(EXERCISE AIM): Copy out the entries below exactly as they stand, but only from the line containing "to_bytes : T -> bytestring;" through the line containing "Definition Update (key".

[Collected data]
++++
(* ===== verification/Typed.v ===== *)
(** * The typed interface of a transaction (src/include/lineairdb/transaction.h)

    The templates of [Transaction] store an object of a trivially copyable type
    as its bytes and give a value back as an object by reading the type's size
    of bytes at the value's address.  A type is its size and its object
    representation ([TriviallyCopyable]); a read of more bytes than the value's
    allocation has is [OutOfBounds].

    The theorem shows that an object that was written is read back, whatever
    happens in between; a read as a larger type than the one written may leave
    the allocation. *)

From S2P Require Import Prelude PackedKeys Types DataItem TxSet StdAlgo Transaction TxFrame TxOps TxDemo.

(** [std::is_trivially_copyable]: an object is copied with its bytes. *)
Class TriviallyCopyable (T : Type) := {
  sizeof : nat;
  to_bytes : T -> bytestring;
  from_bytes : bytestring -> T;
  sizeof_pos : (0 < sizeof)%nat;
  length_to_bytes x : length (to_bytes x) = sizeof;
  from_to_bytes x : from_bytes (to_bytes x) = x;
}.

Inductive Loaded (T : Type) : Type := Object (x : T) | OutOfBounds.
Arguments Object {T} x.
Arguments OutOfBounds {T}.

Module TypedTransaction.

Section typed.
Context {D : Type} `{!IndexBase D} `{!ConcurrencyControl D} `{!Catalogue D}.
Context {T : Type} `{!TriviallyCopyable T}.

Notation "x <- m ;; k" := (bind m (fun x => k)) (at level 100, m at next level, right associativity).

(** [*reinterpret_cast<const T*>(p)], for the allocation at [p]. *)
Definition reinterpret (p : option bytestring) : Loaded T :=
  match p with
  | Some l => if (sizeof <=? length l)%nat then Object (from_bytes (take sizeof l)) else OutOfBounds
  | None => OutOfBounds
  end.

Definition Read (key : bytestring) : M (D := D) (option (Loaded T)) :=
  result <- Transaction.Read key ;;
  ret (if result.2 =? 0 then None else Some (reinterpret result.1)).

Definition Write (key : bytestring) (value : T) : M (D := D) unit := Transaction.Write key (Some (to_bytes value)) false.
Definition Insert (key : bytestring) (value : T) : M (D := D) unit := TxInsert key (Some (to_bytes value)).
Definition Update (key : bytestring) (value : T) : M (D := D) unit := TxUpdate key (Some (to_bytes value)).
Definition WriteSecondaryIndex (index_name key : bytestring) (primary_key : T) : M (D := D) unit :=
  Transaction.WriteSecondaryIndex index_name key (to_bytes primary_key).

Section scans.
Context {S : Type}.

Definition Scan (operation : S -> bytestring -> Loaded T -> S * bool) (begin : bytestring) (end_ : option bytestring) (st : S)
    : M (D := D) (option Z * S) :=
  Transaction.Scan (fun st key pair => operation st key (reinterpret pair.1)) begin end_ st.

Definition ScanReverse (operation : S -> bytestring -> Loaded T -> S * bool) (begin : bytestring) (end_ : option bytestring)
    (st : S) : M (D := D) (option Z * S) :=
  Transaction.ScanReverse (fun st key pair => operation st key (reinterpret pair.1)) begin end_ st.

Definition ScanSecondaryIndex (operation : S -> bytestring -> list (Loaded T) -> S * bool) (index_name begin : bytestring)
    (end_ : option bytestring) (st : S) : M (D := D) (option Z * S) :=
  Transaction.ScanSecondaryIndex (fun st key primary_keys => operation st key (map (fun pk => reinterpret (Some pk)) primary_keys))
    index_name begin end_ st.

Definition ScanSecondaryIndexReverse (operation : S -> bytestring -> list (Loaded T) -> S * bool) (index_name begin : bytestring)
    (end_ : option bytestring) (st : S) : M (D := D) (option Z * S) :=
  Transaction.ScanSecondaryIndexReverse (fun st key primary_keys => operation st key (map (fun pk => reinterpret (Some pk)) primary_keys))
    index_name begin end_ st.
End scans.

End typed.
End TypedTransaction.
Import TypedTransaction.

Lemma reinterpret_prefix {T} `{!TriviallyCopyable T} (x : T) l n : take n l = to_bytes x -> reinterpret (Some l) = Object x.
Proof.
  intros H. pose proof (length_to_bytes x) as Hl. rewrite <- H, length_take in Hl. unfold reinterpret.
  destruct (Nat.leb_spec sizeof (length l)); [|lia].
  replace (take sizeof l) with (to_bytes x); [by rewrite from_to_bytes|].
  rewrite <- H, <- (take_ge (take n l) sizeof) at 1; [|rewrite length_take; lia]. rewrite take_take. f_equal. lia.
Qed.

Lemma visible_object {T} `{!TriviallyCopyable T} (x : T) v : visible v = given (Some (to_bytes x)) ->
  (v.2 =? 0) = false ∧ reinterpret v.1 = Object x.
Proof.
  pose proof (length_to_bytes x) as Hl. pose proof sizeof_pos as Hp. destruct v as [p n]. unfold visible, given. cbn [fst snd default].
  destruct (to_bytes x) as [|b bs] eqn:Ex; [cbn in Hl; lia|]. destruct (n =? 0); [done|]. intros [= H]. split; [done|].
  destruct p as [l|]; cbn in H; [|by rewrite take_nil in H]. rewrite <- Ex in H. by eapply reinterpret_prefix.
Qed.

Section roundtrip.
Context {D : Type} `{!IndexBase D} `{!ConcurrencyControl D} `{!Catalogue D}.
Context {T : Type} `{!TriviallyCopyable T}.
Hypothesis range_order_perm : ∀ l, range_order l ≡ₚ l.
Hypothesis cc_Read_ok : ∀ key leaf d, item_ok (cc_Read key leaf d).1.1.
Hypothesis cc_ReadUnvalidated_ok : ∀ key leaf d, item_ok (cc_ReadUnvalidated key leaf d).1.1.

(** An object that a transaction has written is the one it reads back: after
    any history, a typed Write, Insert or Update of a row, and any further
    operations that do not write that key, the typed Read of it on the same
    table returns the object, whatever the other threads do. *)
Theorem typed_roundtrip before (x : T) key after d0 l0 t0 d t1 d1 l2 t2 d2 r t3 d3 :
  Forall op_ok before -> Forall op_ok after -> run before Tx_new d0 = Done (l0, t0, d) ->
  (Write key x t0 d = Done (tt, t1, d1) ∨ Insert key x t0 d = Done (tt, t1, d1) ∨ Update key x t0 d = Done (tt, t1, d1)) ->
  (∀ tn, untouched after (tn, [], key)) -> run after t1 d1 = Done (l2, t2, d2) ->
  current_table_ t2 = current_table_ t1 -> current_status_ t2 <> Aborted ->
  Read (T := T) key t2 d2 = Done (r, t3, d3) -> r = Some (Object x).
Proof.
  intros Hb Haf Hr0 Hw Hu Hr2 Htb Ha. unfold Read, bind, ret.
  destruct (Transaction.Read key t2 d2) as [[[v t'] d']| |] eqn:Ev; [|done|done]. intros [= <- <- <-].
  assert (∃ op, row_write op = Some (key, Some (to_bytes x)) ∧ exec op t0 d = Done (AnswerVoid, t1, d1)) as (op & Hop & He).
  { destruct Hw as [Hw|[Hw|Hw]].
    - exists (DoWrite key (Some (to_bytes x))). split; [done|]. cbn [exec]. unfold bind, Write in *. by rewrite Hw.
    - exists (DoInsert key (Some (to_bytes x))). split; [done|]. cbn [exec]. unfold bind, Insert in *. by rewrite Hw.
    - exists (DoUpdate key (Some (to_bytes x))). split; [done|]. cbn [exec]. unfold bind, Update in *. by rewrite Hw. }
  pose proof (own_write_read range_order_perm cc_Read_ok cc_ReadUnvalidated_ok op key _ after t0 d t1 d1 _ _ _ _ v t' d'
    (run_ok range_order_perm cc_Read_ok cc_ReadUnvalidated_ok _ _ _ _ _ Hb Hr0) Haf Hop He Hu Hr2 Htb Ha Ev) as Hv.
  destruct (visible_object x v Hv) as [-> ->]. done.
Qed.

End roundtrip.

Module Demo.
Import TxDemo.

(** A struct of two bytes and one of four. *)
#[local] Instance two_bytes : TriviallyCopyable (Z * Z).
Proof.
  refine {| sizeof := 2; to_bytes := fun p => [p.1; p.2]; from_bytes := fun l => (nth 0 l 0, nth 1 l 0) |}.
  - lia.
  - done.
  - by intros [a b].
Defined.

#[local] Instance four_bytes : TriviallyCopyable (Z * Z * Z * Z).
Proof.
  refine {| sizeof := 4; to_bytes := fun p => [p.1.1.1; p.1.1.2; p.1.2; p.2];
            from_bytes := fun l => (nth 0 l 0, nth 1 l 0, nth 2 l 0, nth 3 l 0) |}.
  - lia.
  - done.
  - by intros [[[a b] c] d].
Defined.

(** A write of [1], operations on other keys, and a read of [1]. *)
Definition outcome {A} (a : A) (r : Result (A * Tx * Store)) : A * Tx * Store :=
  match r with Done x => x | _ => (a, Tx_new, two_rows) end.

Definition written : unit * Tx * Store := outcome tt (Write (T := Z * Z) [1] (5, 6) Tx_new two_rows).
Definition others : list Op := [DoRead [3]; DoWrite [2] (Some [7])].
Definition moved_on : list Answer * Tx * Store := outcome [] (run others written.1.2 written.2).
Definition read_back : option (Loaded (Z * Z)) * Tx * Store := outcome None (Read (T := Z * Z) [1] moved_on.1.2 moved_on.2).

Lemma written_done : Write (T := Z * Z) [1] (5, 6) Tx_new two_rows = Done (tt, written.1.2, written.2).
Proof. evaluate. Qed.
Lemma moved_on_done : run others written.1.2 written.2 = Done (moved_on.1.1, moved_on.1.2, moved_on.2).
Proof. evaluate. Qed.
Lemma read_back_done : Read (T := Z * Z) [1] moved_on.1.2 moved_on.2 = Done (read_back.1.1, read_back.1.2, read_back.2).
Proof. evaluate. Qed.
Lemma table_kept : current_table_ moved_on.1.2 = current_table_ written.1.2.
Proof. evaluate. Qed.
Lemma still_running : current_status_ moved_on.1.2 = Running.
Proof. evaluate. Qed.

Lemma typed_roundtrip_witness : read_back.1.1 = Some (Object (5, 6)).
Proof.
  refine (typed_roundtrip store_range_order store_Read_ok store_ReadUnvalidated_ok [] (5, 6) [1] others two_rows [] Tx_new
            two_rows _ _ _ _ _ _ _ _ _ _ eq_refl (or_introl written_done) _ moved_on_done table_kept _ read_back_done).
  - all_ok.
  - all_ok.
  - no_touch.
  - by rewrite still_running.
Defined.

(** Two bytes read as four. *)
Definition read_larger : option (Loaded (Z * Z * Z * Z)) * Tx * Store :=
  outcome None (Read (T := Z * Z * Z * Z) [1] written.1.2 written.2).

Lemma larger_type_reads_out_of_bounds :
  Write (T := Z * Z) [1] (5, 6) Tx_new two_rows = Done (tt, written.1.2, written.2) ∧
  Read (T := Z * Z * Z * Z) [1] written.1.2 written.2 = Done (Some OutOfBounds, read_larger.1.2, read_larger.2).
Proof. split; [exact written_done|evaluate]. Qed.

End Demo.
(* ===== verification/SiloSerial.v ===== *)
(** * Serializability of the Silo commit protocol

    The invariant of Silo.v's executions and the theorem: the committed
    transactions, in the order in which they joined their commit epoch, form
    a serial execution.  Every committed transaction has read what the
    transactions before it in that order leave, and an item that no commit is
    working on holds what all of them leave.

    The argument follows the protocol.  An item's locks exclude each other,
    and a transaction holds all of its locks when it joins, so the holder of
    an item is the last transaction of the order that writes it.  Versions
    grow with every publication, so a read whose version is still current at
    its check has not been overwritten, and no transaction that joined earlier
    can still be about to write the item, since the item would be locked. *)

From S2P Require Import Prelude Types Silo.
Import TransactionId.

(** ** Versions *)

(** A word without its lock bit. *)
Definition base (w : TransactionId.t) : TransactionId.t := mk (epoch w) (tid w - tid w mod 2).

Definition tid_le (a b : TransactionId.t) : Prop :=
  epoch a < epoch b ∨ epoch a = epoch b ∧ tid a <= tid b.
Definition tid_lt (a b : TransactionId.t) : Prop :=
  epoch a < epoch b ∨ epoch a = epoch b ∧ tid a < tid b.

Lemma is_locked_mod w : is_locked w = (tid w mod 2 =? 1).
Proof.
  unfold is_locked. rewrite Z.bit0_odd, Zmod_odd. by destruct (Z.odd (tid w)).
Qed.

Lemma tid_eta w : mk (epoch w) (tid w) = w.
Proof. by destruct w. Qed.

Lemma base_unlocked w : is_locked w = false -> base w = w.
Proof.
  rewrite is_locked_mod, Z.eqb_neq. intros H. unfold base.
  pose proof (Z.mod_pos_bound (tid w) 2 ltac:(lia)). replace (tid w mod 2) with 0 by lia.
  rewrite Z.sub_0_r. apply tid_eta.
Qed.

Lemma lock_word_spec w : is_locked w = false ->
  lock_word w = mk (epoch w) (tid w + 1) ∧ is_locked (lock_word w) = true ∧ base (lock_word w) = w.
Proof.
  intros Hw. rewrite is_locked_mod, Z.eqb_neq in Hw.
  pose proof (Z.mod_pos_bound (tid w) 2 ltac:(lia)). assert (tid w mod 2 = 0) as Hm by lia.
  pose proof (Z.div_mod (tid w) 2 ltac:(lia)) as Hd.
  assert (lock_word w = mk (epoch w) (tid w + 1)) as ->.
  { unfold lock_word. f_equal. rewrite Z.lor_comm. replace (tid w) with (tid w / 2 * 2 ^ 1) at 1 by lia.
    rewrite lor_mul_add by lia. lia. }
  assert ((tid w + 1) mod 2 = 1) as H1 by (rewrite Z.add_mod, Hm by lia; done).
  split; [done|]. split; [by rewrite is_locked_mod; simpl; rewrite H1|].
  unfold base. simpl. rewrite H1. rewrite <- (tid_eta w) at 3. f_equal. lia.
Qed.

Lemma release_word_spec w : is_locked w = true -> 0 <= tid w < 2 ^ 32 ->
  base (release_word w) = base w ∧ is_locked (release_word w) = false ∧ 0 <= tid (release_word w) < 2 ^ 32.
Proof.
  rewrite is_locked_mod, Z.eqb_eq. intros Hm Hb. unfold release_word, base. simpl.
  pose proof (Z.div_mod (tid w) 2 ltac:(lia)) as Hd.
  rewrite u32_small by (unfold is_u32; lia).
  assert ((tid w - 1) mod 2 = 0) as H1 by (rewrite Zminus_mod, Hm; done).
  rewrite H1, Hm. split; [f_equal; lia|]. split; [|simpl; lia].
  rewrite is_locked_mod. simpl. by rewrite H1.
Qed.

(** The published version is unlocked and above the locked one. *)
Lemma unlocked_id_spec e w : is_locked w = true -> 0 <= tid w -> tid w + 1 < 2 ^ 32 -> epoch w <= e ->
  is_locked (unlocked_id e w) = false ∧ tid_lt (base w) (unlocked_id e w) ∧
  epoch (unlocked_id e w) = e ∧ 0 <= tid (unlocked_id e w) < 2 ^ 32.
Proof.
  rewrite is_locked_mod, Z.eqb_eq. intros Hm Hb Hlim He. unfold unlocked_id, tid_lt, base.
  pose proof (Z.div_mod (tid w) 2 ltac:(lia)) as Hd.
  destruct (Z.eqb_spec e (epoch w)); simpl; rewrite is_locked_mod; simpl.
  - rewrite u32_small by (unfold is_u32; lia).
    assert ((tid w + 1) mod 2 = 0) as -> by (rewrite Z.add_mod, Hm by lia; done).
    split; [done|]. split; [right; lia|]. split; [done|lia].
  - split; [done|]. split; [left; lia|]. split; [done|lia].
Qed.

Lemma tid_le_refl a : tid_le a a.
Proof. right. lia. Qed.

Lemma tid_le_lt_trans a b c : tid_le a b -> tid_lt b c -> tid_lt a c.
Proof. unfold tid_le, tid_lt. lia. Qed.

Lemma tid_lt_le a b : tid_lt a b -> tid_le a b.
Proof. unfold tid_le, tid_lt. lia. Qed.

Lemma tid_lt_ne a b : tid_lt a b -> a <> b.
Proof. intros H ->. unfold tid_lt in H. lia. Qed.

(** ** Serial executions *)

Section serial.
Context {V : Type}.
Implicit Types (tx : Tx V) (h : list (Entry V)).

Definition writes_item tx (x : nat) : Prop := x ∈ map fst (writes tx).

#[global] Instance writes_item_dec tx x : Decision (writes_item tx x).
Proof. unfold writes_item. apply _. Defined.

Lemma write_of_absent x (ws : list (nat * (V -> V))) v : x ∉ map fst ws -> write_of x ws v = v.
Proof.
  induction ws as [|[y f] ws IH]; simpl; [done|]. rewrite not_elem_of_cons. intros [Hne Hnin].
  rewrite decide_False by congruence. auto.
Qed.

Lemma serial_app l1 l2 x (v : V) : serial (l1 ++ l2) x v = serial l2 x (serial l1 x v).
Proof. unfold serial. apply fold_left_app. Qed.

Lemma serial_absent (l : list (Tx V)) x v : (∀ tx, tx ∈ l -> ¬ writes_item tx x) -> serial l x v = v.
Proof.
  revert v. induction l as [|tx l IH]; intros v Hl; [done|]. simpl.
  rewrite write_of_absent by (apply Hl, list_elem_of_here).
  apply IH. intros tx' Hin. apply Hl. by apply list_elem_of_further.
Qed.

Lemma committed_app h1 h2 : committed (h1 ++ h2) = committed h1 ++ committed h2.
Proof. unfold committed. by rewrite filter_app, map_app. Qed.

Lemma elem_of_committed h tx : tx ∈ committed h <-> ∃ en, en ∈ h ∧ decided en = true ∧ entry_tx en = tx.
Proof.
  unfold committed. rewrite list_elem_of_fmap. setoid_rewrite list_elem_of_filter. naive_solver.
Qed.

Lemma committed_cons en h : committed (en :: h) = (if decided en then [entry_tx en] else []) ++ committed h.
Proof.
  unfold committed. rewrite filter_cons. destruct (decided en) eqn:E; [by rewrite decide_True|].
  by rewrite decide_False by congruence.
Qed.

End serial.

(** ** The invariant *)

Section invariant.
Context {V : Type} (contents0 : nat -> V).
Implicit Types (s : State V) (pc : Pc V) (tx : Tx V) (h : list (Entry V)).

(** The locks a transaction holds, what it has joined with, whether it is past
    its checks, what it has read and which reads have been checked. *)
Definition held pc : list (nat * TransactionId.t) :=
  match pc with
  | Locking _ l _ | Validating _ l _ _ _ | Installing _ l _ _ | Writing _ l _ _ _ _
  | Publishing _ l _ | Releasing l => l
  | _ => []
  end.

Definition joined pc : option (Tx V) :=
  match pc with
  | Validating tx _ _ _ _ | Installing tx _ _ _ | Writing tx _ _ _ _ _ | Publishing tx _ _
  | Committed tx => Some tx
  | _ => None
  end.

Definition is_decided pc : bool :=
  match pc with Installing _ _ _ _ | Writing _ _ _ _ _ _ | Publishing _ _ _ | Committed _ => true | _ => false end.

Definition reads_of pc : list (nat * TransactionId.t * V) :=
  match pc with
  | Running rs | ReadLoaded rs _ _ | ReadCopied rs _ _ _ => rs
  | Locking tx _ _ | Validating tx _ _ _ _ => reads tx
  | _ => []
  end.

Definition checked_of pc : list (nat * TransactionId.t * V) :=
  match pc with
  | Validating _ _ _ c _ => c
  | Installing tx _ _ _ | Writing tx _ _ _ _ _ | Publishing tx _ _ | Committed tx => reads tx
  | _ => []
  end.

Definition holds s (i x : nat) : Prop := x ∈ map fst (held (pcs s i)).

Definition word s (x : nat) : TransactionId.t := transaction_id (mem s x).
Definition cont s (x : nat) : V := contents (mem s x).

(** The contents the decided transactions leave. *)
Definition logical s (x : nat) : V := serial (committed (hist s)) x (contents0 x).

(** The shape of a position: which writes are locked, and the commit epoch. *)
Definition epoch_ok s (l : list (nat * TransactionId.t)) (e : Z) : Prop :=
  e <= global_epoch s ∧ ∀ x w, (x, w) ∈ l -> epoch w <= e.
++++
(SOLUTION TO THIS TASK):
  to_bytes : T -> bytestring;
  from_bytes : bytestring -> T;
  sizeof_pos : (0 < sizeof)%nat;
  length_to_bytes x : length (to_bytes x) = sizeof;
  from_to_bytes x : from_bytes (to_bytes x) = x;
}.

Inductive Loaded (T : Type) : Type := Object (x : T) | OutOfBounds.
Arguments Object {T} x.
Arguments OutOfBounds {T}.

Module TypedTransaction.

Section typed.
Context {D : Type} `{!IndexBase D} `{!ConcurrencyControl D} `{!Catalogue D}.
Context {T : Type} `{!TriviallyCopyable T}.

Notation "x <- m ;; k" := (bind m (fun x => k)) (at level 100, m at next level, right associativity).

(** [*reinterpret_cast<const T*>(p)], for the allocation at [p]. *)
Definition reinterpret (p : option bytestring) : Loaded T :=
  match p with
  | Some l => if (sizeof <=? length l)%nat then Object (from_bytes (take sizeof l)) else OutOfBounds
  | None => OutOfBounds
  end.

Definition Read (key : bytestring) : M (D := D) (option (Loaded T)) :=
  result <- Transaction.Read key ;;
  ret (if result.2 =? 0 then None else Some (reinterpret result.1)).

Definition Write (key : bytestring) (value : T) : M (D := D) unit := Transaction.Write key (Some (to_bytes value)) false.
Definition Insert (key : bytestring) (value : T) : M (D := D) unit := TxInsert key (Some (to_bytes value)).
Definition Update (key : bytestring) (value : T) : M (D := D) unit := TxUpdate key (Some (to_bytes value)).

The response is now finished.